4º DOMINGO DA PÁSCOA

Atos 13,14.43-53
Salmo: 99(100)
Apocalipse 7,9.14-17
João 10,27-30

“Sabei que o Senhor, só ele, é Deus, nós somos seu povo e seu rebanho.” (Sl 99-100)
Estimados irmãos, celebrando a alegria da ressurreição de Jesus, possamos neste domingo, quarto da páscoa, apesar de nossas fraquezas, atingir a fortaleza do Bom Pastor.
A liturgia deste Domingo traz como tema central a pessoa de Cristo, o Bom Pastor. Sua missão é devolver a dignidade e a vida às ovelhas perdidas, dando-lhes proteção, amparo e coragem no itinerário da existência rumo à vida em plenitude.
O Bom Pastor, conta-nos a primeira leitura, é aquele que se volta para os pagãos, que dispensa seus cuidados e amor àqueles que não estão enquadrados em grupos fechados e detentores de privilégios. A abertura definitiva aos pagãos é a questão em jogo neste contexto: não mais os judeus detêm a posse, única e exclusiva, da salvação, ela deixa de ser nacionalista para se tornar, a luz do ressuscitado, universalista, ou seja, tira do centro a autossuficiência dos judeus e introduz os pagãos como também destinatários do plano salvífico de Deus. Nesta nova perspectiva não deve haver preconceitos raciais entre nenhum povo, pois, o mais importante não é a observância da lei como regra de vida (judeus), mas, assim, a adesão pela fé ao Cristo ressuscitado (pagãos).
Na segunda leitura, São João reforça a ideia de que Cristo é o cordeiro imolado. Lembra-nos que, por meio de sua paixão, Ele revelou o desígnio salvífico do Pai. O texto mostra ainda como os “assinalados da Igreja” são benditos e protegidos por Deus: mesmo passando por tribulação e perseguição, continuam sendo herdeiros e conduzidos a uma felicidade sem sofrimento, afinal “O Cordeiro vai apascentá-los e os conduzirá às fontes da água da vida”.

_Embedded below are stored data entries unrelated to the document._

(** * AR-Architecture-App: pose tracking, smoothing and placement

    A shallow embedding of the tracking and placement core of the
    application:

    - [src/ar/KalmanFilter.js]    : [KalmanFilter], [PoseKalmanFilter],
                                    and [KalmanFilter64], the scalar filter
                                    over binary64
    - [src/ar/WebXREngine.js]     : [WebXREngine] (hit-test tracker)
    - [src/ar/AREngine.js]        : the visual plane tracker, in its two
                                    copies: [AREngine], which keeps
                                    [planeConfidence], and [AREnginePlain],
                                    the file [main.js] imports, which does
                                    not
    - [src/ar/ARLocationEngine.js]: [ARLocationEngine] (geodetic tracker),
                                    and [ARLocationEngine64], the haversine
                                    distance over binary64
    - [src/ar/SceneManager.js]    : [SceneManager] (placing, anchoring and
                                    resetting the model)
    - [src/ar/UIController.js]    : [UIController] (GPS target panel and
                                    overlay)
    - [src/main.js]               : the three per-frame loops, the status
                                    indicator, [placeModel], [resetModel]

    Numbers.  A JavaScript [Number] is an IEEE-754 binary64 value.  The
    development reads the arithmetic of the source over the real numbers
    [R]: [+ - * /] are the exact operations, [Math.min] and [Math.max] are
    [Rmin] and [Rmax], [Math.sin], [Math.cos], [Math.sqrt] are [sin],
    [cos], [sqrt], and [Math.atan2] and [%] are written out in [JSMath]
    below.  Rounding, overflow, [NaN] and signed zeros are outside that
    reading.  In two places rounding changes what the code does, and the
    same source text is read a second time over binary64 ([PrimFloat]):
    the covariance update of the scalar Kalman filter, where [1 - K[0]]
    can round to 0, and the haversine distance, where the term under the
    square roots can round to a number above 1.  Where the source itself
    tests for [NaN] or [null] (the input fields of the GPS panel, an
    altitude that may be missing), the value is an [option].

    Effects.  Every class is a record of its fields and every method is a
    function from the old object to the new object (and a result).  What
    the platform supplies during a call (OpenCV results, WebXR frames,
    Three.js ray casting) is an explicit argument.  A call that may throw
    returns an [outcome]; the loops of [main.js] are traces of what one
    iteration does, up to an exception that ends it. *)

From Stdlib Require Import Reals Lra Lia Psatz List Bool ZArith.
From Stdlib Require String PrimFloat.
Import ListNotations.

Local Open Scope R_scope.

(** ** JavaScript arithmetic read over the reals *)

Module JSMath.

(** Comparison operators [>], [>=], [<], [<=] as booleans. *)
Definition gtb (a b : R) : bool := if Rlt_dec b a then true else false.
Definition geb (a b : R) : bool := if Rle_dec b a then true else false.
Definition ltb (a b : R) : bool := if Rlt_dec a b then true else false.
Definition leb (a b : R) : bool := if Rle_dec a b then true else false.

(** [Math.min(a, b)] and [Math.max(a, b)]. *)
Definition min (a b : R) : R := Rmin a b.
Definition max (a b : R) : R := Rmax a b.

(** Truncation toward zero, the integer quotient that [%] uses. *)
Definition trunc (r : R) : Z :=
    if Rle_dec 0 r then Int_part r else (- Int_part (- r))%Z.

(** [a % b]: the remainder has the sign of the dividend. *)
Definition rem (a b : R) : R := a - b * IZR (trunc (a / b)).

(** [Math.atan2(y, x)], by quadrant. *)
Definition atan2 (y x : R) : R :=
    if Rlt_dec 0 x then atan (y / x)
    else if Rlt_dec x 0 then
      (if Rle_dec 0 y then atan (y / x) + PI else atan (y / x) - PI)
    else
      (if Rlt_dec 0 y then PI / 2
       else if Rlt_dec y 0 then - (PI / 2)
       else 0).

End JSMath.

Infix ">?" := JSMath.gtb (at level 70, no associativity) : R_scope.
Infix ">=?" := JSMath.geb (at level 70, no associativity) : R_scope.
Infix "<?" := JSMath.ltb (at level 70, no associativity) : R_scope.
Infix "<=?" := JSMath.leb (at level 70, no associativity) : R_scope.

(** ** Shared data: vectors, poses, tracking results *)

Record Vector2 := mkVector2 { v2x : R; v2y : R }.
Record Vector3 := mkVector3 { v3x : R; v3y : R; v3z : R }.

(** The pose objects built by the three engines.  They are plain object
    literals with a common core ([position], [rotation]) and per-engine
    extras; absent properties are [None]. *)
Record Pose := mkPose {
  position    : Vector3;
  rotation    : Vector3;
  rotationW   : option R;        (* rotation.w, WebXR only *)
  planeCenter : option Vector2;  (* visual tracker only *)
  confidence  : option R;
  gpsDistance : option R;        (* distance, geodetic tracker only *)
  gpsBearing  : option R;        (* bearing,  geodetic tracker only *)
  gpsAccuracy : option R         (* accuracy, geodetic tracker only *)
}.

(** A rigid transform of the WebXR Device API: position and orientation
    quaternion (the [matrix] property is not read by the application). *)
Record XRRigidTransform := mkXRRigidTransform {
  xrPosition : Vector3;
  xrOrientationX : R; xrOrientationY : R;
  xrOrientationZ : R; xrOrientationW : R
}.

O Santo Evangelho apresenta a relação do pastor com suas ovelhas, Cristo e seus discípulos. A missão do Pastor é dar vida às ovelhas; estas, por sua vez, têm de escutar, segui-lo e comprometer-se com Ele e com o seu projeto. Agindo assim, crescerá a dinâmica do conhecimento, do amor e do cuidado: por que conhece, ama; e, por que ama, cuida.
Ajudados pela comunhão da Palavra e da Eucaristia, e iluminados pela Sabedoria Divina, não percamos de vista o nosso Pastor, o único e verdadeiro Bom Pastor. Feliz ressurreição!